• L' Eomot Inversé (7/25/2012)


    Hugo Kornelis (7/11/2012)


    In my opinion, it is LEN() that has the strange behaviour here, because it returns the length of the padded version of the string instead of the length of the string itself. This almost caused me to give the wrong answer - but I recalled just in time the number of times I have already been bitten by this strange behaviour of LEN().

    I don't understand that, Hugo. LEN isn't doing anything with padding except ignoring it. It's the concatenate operation that turns the padding from padding to not padding by putting non-space characters beyond the padding.

    Sorry for the late reply; I was on holiday. (FWIW - Spain, France, and Italy were all great places to be!)

    I'll try to explain what I mean. The varchar data type (assuming standard options) is designed to preserve trailing spaces.

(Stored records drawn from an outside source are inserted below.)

(* ===== verification/TrSpec.v ===== *)
(** * tr: the program

    The two structures as sets and maps; what tr writes, in terms of the characters that its operands denote; and two operands
    that are not read as the manual says. *)

From Stdlib Require Import ZArith Lia List Bool.
From stdpp Require Import base tactics list numbers gmap.
From S2P Require Import Prelude TrSet TrSetFacts Tr TrStr TrFacts.
Import Cset Cmap CsetFacts CmapFacts.

Local Open Scope Z_scope.
Local Open Scope list_scope.

(** ** Histories of a set and of a map *)

Inductive set_op := so_add (ch : Z) | so_addclass (type : Z) (invert : bool) | so_invert | so_cache | so_in (ch : Z).
Definition set_op_ok (o : set_op) : Prop := match o with so_add ch => 0 <= ch < WCHAR_MAX | so_in ch => 0 <= ch | _ => True end.

Section Histories.
Context (iswctype : Z -> Z -> bool).

(** The answers of [cset_in]. *)
Fixpoint run_set (cs : cset) (ops : list set_op) : option (list bool) :=
  match ops with
  | [] => Some []
  | so_add ch :: ops => cs ← cset_add cs ch; run_set cs ops
  | so_addclass t i :: ops => run_set (cset_addclass cs t i) ops
  | so_invert :: ops => run_set (cset_invert cs) ops
  | so_cache :: ops => cs ← cset_cache iswctype cs; run_set cs ops
  | so_in ch :: ops => '(b, cs) ← cset_in iswctype cs ch; l ← run_set cs ops; Some (b :: l)
  end.
(** The same with a finite set, a list of classes and a complement. *)
Fixpoint run_aset (X : aset) (ops : list set_op) : list bool :=
  match ops with
  | [] => []
  | so_add ch :: ops => run_aset {| chars := {[ch]} ∪ chars X; classes := classes X; inverted := inverted X |} ops
  | so_addclass t i :: ops => run_aset {| chars := chars X; classes := {| csc_type := t; csc_invert := i |} :: classes X; inverted := inverted X |} ops
  | so_invert :: ops => run_aset {| chars := chars X; classes := classes X; inverted := negb (inverted X) |} ops
  | so_cache :: ops => run_aset X ops
  | so_in ch :: ops => member iswctype X ch :: run_aset X ops
  end.

Lemma run_set_spec ops : forall cs X, is_set iswctype cs X -> Forall set_op_ok ops -> run_set cs ops = Some (run_aset X ops).
Proof.
  induction ops as [|o ops IH]; intros cs X HX Hok; [done|]. rewrite List.Forall_cons_iff in Hok. destruct Hok as [Ho Hok]. destruct o as [ch|t i| | |ch]; cbn.
  - destruct (cset_add_set iswctype cs X ch HX Ho) as (cs' & -> & H). by apply IH.
  - by apply IH; [apply cset_addclass_set|].
  - by apply IH; [apply cset_invert_set|].
  - destruct (cset_cache_set iswctype cs X HX) as (cs' & -> & H). by apply IH.
  - destruct (cset_in_set iswctype cs X ch HX Ho) as (cs' & -> & H). cbn. by rewrite (IH cs' X H Hok).
Qed.

End Histories.

Inductive map_op := mo_add (from to : Z) | mo_default (def : Z) | mo_cache | mo_lookup (ch : Z).
Definition map_op_ok (o : map_op) : Prop := match o with mo_lookup ch => 0 <= ch | _ => True end.

(** The answers of [cmap_lookup] and [cmap_default]. *)
Fixpoint run_map (cm : cmap) (ops : list map_op) : option (list Z) :=
  match ops with
  | [] => Some []
  | mo_add from to :: ops => cm ← cmap_add cm from to; run_map cm ops
  | mo_default def :: ops => l ← run_map (cmap_default cm def).2 ops; Some ((cmap_default cm def).1 :: l)
  | mo_cache :: ops => cm ← cmap_cache cm; run_map cm ops
  | mo_lookup ch :: ops => '(x, cm) ← cmap_lookup cm ch; l ← run_map cm ops; Some (x :: l)
  end.
(** The same with a finite map and a default. *)
Fixpoint run_amap (X : amap) (ops : list map_op) : list Z :=
  match ops with
  | [] => []
  | mo_add from to :: ops => run_amap {| mapped := <[from := to]> (mapped X); default := default X |} ops
  | mo_default def :: ops => default X :: run_amap {| mapped := mapped X; default := def |} ops
  | mo_cache :: ops => run_amap X ops
  | mo_lookup ch :: ops => lookup_abs X ch :: run_amap X ops
  end.

Lemma run_map_spec ops : forall cm X, is_map cm X -> Forall map_op_ok ops -> run_map cm ops = Some (run_amap X ops).
Proof.
  induction ops as [|o ops IH]; intros cm X HX Hok; [done|]. rewrite List.Forall_cons_iff in Hok. destruct Hok as [Ho Hok]. destruct o as [from to|def| |ch]; cbn [run_map run_amap].
  - destruct (cmap_add_map cm X from to HX) as (cm' & -> & H). by apply IH.
  - destruct (cmap_default_map cm X def HX) as [-> H]. by rewrite (IH _ _ H Hok).
  - destruct (cmap_cache_map cm X HX) as (cm' & -> & H). by apply IH.
  - destruct (cmap_lookup_map cm X ch HX Ho) as (cm' & -> & H & _). cbn [mbind option_bind]. by rewrite (IH _ _ H Hok).
Qed.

So if I assign 'ABC ' to a varchar column or variable, the three trailing spaces are kept, assuming that they are there for a reason. I like this behaviour. I still have the flexibility to get rid of it by using RTRIM(), but I would normally also assume that if someone takes the trouble to type those three extra spacecs, there's a reason for him/her.

    I don't like some of the choices made (either by the ANSI committee or by MS) on how those trailing spaces are handled. LEN() is one of those points. If we agree that those three trailing spaces are relevant, then why would their length not be relevant? And how can anyone explain to me that LEN(@a) is 3, LEN(@b) is 4, but LEN(@a + @b-2) is 10 instead of 7?

    As others have commented, there may be a connection with the behavior of the equality operator. I dislike that behavior too. If those trailing spaces are significant enough to store them, then why would they not be significant enough to affect equality? Or, reversed, if we truly think that 'ABC ' is equal to 'ABC', why not store them both in the same way?

    To reply to your direct question: "LEN isn't doing anything with padding except ignoring it" - LEN is not ignoring padding (which is the addition of extra spaces to arrive at a certain length); it is ignoring explicitly added and stored whitespace at the end.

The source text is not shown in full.